------ THE INPUT

(** Past an acknowledged renewal of [i], whose clock was read at [tn]. *)
Lemma since_renewal log g0 tn n g1 tw lw g2 g3 i s0 s :
  lease_duration_i32 d = Some d32 → deployment log → own i g1 = [] →
  log = (g0 ++ (tn, (i, lev Now n)) :: g1 ++ (tw, (i, lev (ReplaceLease lw) (Ok tt))) :: g2) ++ g3 →
  s ∈ replay (untimed (g0 ++ (tn, (i, lev Now n)) :: g1 ++ (tw, (i, lev (ReplaceLease lw) (Ok tt))) :: g2)) s0 →
  renewed_since i (tn - skew) s.
Proof.
  intros Hd Hdep Hown. revert g3 s. induction g2 as [|[t [k e]] g2 IH] using rev_ind; intros g3 s Hlog Hs.
  - set (h := g0 ++ (tn, (i, lev Now n)) :: g1) in *.
    assert (g0 ++ (tn, (i, lev Now n)) :: g1 ++ [(tw, (i, lev (ReplaceLease lw) (Ok tt)))] =
      h ++ [(tw, (i, lev (ReplaceLease lw) (Ok tt)))]) as Hh by (subst h; by rewrite <- app_assoc).
    rewrite Hh in Hlog, Hs. unfold untimed in Hs. rewrite map_app in Hs. cbn [map snd] in Hs.
    apply elem_of_replay_snoc in Hs as (s1 & _ & Hs). cbn in Hs.
    destruct (version_matches s1 lw); [apply list_elem_of_singleton in Hs as ->|by apply elem_of_nil in Hs].
    assert (tn - skew ≤ n) as Hn.
    { assert (Z.abs (n - tn) ≤ skew); [|lia]. apply (dp_wall _ tn i n Hdep). rewrite Hlog. subst h. set_solver. }
    rewrite <- app_assoc in Hlog. pose proof (deployed_write _ _ _ _ _ _ Hd Hdep Hlog) as Hw. cbn in Hw.
    destruct Hw as (l0 & _ & _ & [(pre' & m & Hpre & Hst & _)|[_ Hnone]]); [|by apply store_vacant].
    subst h. rewrite own_app, own_cons_eq, Hown in Hpre. apply app_inj_tail in Hpre as [_ ->%now_inj].
    eapply renewed_since_mono; [exact Hn|by apply store_stamped].
  - set (h := g0 ++ (tn, (i, lev Now n)) :: g1 ++ (tw, (i, lev (ReplaceLease lw) (Ok tt))) :: g2) in *.
    assert (g0 ++ (tn, (i, lev Now n)) :: g1 ++ (tw, (i, lev (ReplaceLease lw) (Ok tt))) :: g2 ++ [(t, (k, e))] =
      h ++ [(t, (k, e))]) as Hh by (subst h; by rewrite <- !app_assoc, !app_comm_cons, <- !app_assoc).
    rewrite Hh in Hlog, Hs. rewrite <- app_assoc in Hlog. unfold untimed in Hs. rewrite map_app in Hs.
    apply elem_of_replay_snoc in Hs as (s1 & Hs1 & Hs).
    eapply written_since; [by eapply deployed_write|exact Hs|by eapply IH|].
    intros pre' m -> Hpre. assert (∃ pre2, own i g2 = pre2 ++ [lev Now m]) as [pre2 Hpre2].
    { subst h. rewrite own_app, own_cons_eq, own_app, own_cons_eq in Hpre.
      destruct (own i g2) as [|e2 l2 _] using rev_ind.
      - rewrite Hown in Hpre. apply (f_equal last) in Hpre. rewrite last_snoc in Hpre.
        rewrite last_app in Hpre. cbn in Hpre. by injection Hpre.
      - exists l2. apply (f_equal last) in Hpre. rewrite last_snoc in Hpre.
        rewrite !app_comm_cons, !app_assoc, last_snoc in Hpre. by injection Hpre as ->. }
    apply own_last in Hpre2 as (h1 & t' & h2 & -> & _ & _).
    assert (tn ≤ t') as Ht.
    { apply (dp_order _ g0 (tn, (i, lev Now n)) (g1 ++ (tw, (i, lev (ReplaceLease lw) (Ok tt))) :: h1)
        (t', (i, lev Now m)) (h2 ++ [(t, (i, e))] ++ g3) Hdep). rewrite Hlog. subst h. clear. by list_simplifier. }
    assert (Z.abs (m - t') ≤ skew); [|lia]. apply (dp_wall _ t' i m Hdep). rewrite Hlog. subst h. set_solver.
Qed.

Lemma expired_after l spec n c : 0 ≤ d32 → (∀ a b, time_ltb (from_secs a) (from_secs b) = (a <? b)) →
  lease_spec l = Some spec → lease_duration_seconds spec = Some d32 → renew_time spec = Some n →
  is_expired l d c = true → n + d32 * 1000000000 < c.
Proof.
  intros Hpos Hsecs Hspec Hdur Hn. unfold is_expired. rewrite Hspec, Hn, Hdur, Hsecs. intros Hlt%Z.ltb_lt.
  unfold as_second in Hlt. pose proof (Z.quot_rem' n 1000000000). pose proof (Z.quot_rem' c 1000000000).
  pose proof (Z.rem_bound_abs n 1000000000 ltac:(lia)). pose proof (Z.rem_bound_abs c 1000000000 ltac:(lia)).
  pose proof (Z.rem_nonneg n 1000000000 ltac:(lia)). pose proof (Z.rem_nonpos n 1000000000 ltac:(lia)).
  pose proof (Z.rem_nonneg c 1000000000 ltac:(lia)). pose proof (Z.rem_nonpos c 1000000000 ltac:(lia)).
  generalize dependent (Z.rem n 1000000000). generalize dependent (Z.rem c 1000000000).
  generalize dependent (Z.quot n 1000000000). generalize dependent (Z.quot c 1000000000). intros. lia.
Qed.

(** A replacement that takes effect is of the stored lease, so what its replica found of
    the lease it had read holds of the stored one. *)
Lemma replaced_lease log g1 t j lj r g2 s0 s s' l :
  lease_duration_i32 d = Some d32 → deployment log → versioned s0 →
  log = g1 ++ (t, (j, lev (ReplaceLease lj) r)) :: g2 → s ∈ replay (untimed g1) s0 → sv_lease s = Some l →
  s' ∈ serve s (lev (ReplaceLease lj) r) → s' ≠ s →
  held_by_us l j = true ∨ is_vacant l = true ∨
  ∃ t c, (t, (j, lev Now c)) ∈ g1 ∧ is_expired l d c = true.
Proof.
  intros Hd Hdep Hv Hlog Hs Hl Hs' Hne.
  destruct (serve_write _ _ _ Hs') as [?|(l' & -> & [[x Hx]|[[x Hx] Hm]])]; [done|by injection Hx|].
  injection Hx as <- _. pose proof (deployed_write _ _ _ _ _ _ Hd Hdep Hlog) as (l0 & Hread & Hver & Hw).
  apply elem_of_of_replica in Hread. destruct (replay_invariant _ _ _ Hv Hs) as [_ Hfresh].
  destruct (Hfresh j l0 Hread) as (v & Hv0 & _ & Hcur).
  unfold version_matches in Hm. rewrite Hl, Hver, Hv0 in Hm. cbn in Hm. apply bool_decide_eq_true in Hm.
  rewrite (Hcur l Hl (eq_sym Hm)).
  destruct Hw as [(pre' & n & _ & _ & [?|[?|(c & Hc & Hx)]])|[? _]]; [by left|by right; left| |by left].
  right; right. apply own_elem in Hc as [tc Hc]. by exists tc, c.
Qed.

------------

WORK TO BE COMPLETED:
The complete listing above is to be output again exactly.

TASK RESPONSE:
(** Past an acknowledged renewal of [i], whose clock was read at [tn]. *)
Lemma since_renewal log g0 tn n g1 tw lw g2 g3 i s0 s :
  lease_duration_i32 d = Some d32 → deployment log → own i g1 = [] →
  log = (g0 ++ (tn, (i, lev Now n)) :: g1 ++ (tw, (i, lev (ReplaceLease lw) (Ok tt))) :: g2) ++ g3 →
  s ∈ replay (untimed (g0 ++ (tn, (i, lev Now n)) :: g1 ++ (tw, (i, lev (ReplaceLease lw) (Ok tt))) :: g2)) s0 →
  renewed_since i (tn - skew) s.
Proof.
  intros Hd Hdep Hown. revert g3 s. induction g2 as [|[t [k e]] g2 IH] using rev_ind; intros g3 s Hlog Hs.
  - set (h := g0 ++ (tn, (i, lev Now n)) :: g1) in *.
    assert (g0 ++ (tn, (i, lev Now n)) :: g1 ++ [(tw, (i, lev (ReplaceLease lw) (Ok tt)))] =
      h ++ [(tw, (i, lev (ReplaceLease lw) (Ok tt)))]) as Hh by (subst h; by rewrite <- app_assoc).
    rewrite Hh in Hlog, Hs. unfold untimed in Hs. rewrite map_app in Hs. cbn [map snd] in Hs.
    apply elem_of_replay_snoc in Hs as (s1 & _ & Hs). cbn in Hs.
    destruct (version_matches s1 lw); [apply list_elem_of_singleton in Hs as ->|by apply elem_of_nil in Hs].
    assert (tn - skew ≤ n) as Hn.
    { assert (Z.abs (n - tn) ≤ skew); [|lia]. apply (dp_wall _ tn i n Hdep). rewrite Hlog. subst h. set_solver. }
    rewrite <- app_assoc in Hlog. pose proof (deployed_write _ _ _ _ _ _ Hd Hdep Hlog) as Hw. cbn in Hw.
    destruct Hw as (l0 & _ & _ & [(pre' & m & Hpre & Hst & _)|[_ Hnone]]); [|by apply store_vacant].
    subst h. rewrite own_app, own_cons_eq, Hown in Hpre. apply app_inj_tail in Hpre as [_ ->%now_inj].
    eapply renewed_since_mono; [exact Hn|by apply store_stamped].
  - set (h := g0 ++ (tn, (i, lev Now n)) :: g1 ++ (tw, (i, lev (ReplaceLease lw) (Ok tt))) :: g2) in *.
    assert (g0 ++ (tn, (i, lev Now n)) :: g1 ++ (tw, (i, lev (ReplaceLease lw) (Ok tt))) :: g2 ++ [(t, (k, e))] =
      h ++ [(t, (k, e))]) as Hh by (subst h; by rewrite <- !app_assoc, !app_comm_cons, <- !app_assoc).
    rewrite Hh in Hlog, Hs. rewrite <- app_assoc in Hlog. unfold untimed in Hs. rewrite map_app in Hs.
    apply elem_of_replay_snoc in Hs as (s1 & Hs1 & Hs).
    eapply written_since; [by eapply deployed_write|exact Hs|by eapply IH|].
    intros pre' m -> Hpre. assert (∃ pre2, own i g2 = pre2 ++ [lev Now m]) as [pre2 Hpre2].
    { subst h. rewrite own_app, own_cons_eq, own_app, own_cons_eq in Hpre.
      destruct (own i g2) as [|e2 l2 _] using rev_ind.
      - rewrite Hown in Hpre. apply (f_equal last) in Hpre. rewrite last_snoc in Hpre.
        rewrite last_app in Hpre. cbn in Hpre. by injection Hpre.
      - exists l2. apply (f_equal last) in Hpre. rewrite last_snoc in Hpre.
        rewrite !app_comm_cons, !app_assoc, last_snoc in Hpre. by injection Hpre as ->. }
    apply own_last in Hpre2 as (h1 & t' & h2 & -> & _ & _).
    assert (tn ≤ t') as Ht.
    { apply (dp_order _ g0 (tn, (i, lev Now n)) (g1 ++ (tw, (i, lev (ReplaceLease lw) (Ok tt))) :: h1)
        (t', (i, lev Now m)) (h2 ++ [(t, (i, e))] ++ g3) Hdep). rewrite Hlog. subst h. clear. by list_simplifier. }
    assert (Z.abs (m - t') ≤ skew); [|lia]. apply (dp_wall _ t' i m Hdep). rewrite Hlog. subst h. set_solver.
Qed.

Lemma expired_after l spec n c : 0 ≤ d32 → (∀ a b, time_ltb (from_secs a) (from_secs b) = (a <? b)) →
  lease_spec l = Some spec → lease_duration_seconds spec = Some d32 → renew_time spec = Some n →
  is_expired l d c = true → n + d32 * 1000000000 < c.
Proof.
  intros Hpos Hsecs Hspec Hdur Hn. unfold is_expired. rewrite Hspec, Hn, Hdur, Hsecs. intros Hlt%Z.ltb_lt.
  unfold as_second in Hlt. pose proof (Z.quot_rem' n 1000000000). pose proof (Z.quot_rem' c 1000000000).
  pose proof (Z.rem_bound_abs n 1000000000 ltac:(lia)). pose proof (Z.rem_bound_abs c 1000000000 ltac:(lia)).
  pose proof (Z.rem_nonneg n 1000000000 ltac:(lia)). pose proof (Z.rem_nonpos n 1000000000 ltac:(lia)).
  pose proof (Z.rem_nonneg c 1000000000 ltac:(lia)). pose proof (Z.rem_nonpos c 1000000000 ltac:(lia)).
  generalize dependent (Z.rem n 1000000000). generalize dependent (Z.rem c 1000000000).
  generalize dependent (Z.quot n 1000000000). generalize dependent (Z.quot c 1000000000). intros. lia.
Qed.

(** A replacement that takes effect is of the stored lease, so what its replica found of
    the lease it had read holds of the stored one. *)
Lemma replaced_lease log g1 t j lj r g2 s0 s s' l :
  lease_duration_i32 d = Some d32 → deployment log → versioned s0 →
  log = g1 ++ (t, (j, lev (ReplaceLease lj) r)) :: g2 → s ∈ replay (untimed g1) s0 → sv_lease s = Some l →
  s' ∈ serve s (lev (ReplaceLease lj) r) → s' ≠ s →
  held_by_us l j = true ∨ is_vacant l = true ∨
  ∃ t c, (t, (j, lev Now c)) ∈ g1 ∧ is_expired l d c = true.
Proof.
  intros Hd Hdep Hv Hlog Hs Hl Hs' Hne.
  destruct (serve_write _ _ _ Hs') as [?|(l' & -> & [[x Hx]|[[x Hx] Hm]])]; [done|by injection Hx|].
  injection Hx as <- _. pose proof (deployed_write _ _ _ _ _ _ Hd Hdep Hlog) as (l0 & Hread & Hver & Hw).
  apply elem_of_of_replica in Hread. destruct (replay_invariant _ _ _ Hv Hs) as [_ Hfresh].
  destruct (Hfresh j l0 Hread) as (v & Hv0 & _ & Hcur).
  unfold version_matches in Hm. rewrite Hl, Hver, Hv0 in Hm. cbn in Hm. apply bool_decide_eq_true in Hm.
  rewrite (Hcur l Hl (eq_sym Hm)).
  destruct Hw as [(pre' & n & _ & _ & [?|[?|(c & Hc & Hx)]])|[? _]]; [by left|by right; left| |by left].
  right; right. apply own_elem in Hc as [tc Hc]. by exists tc, c.
Qed.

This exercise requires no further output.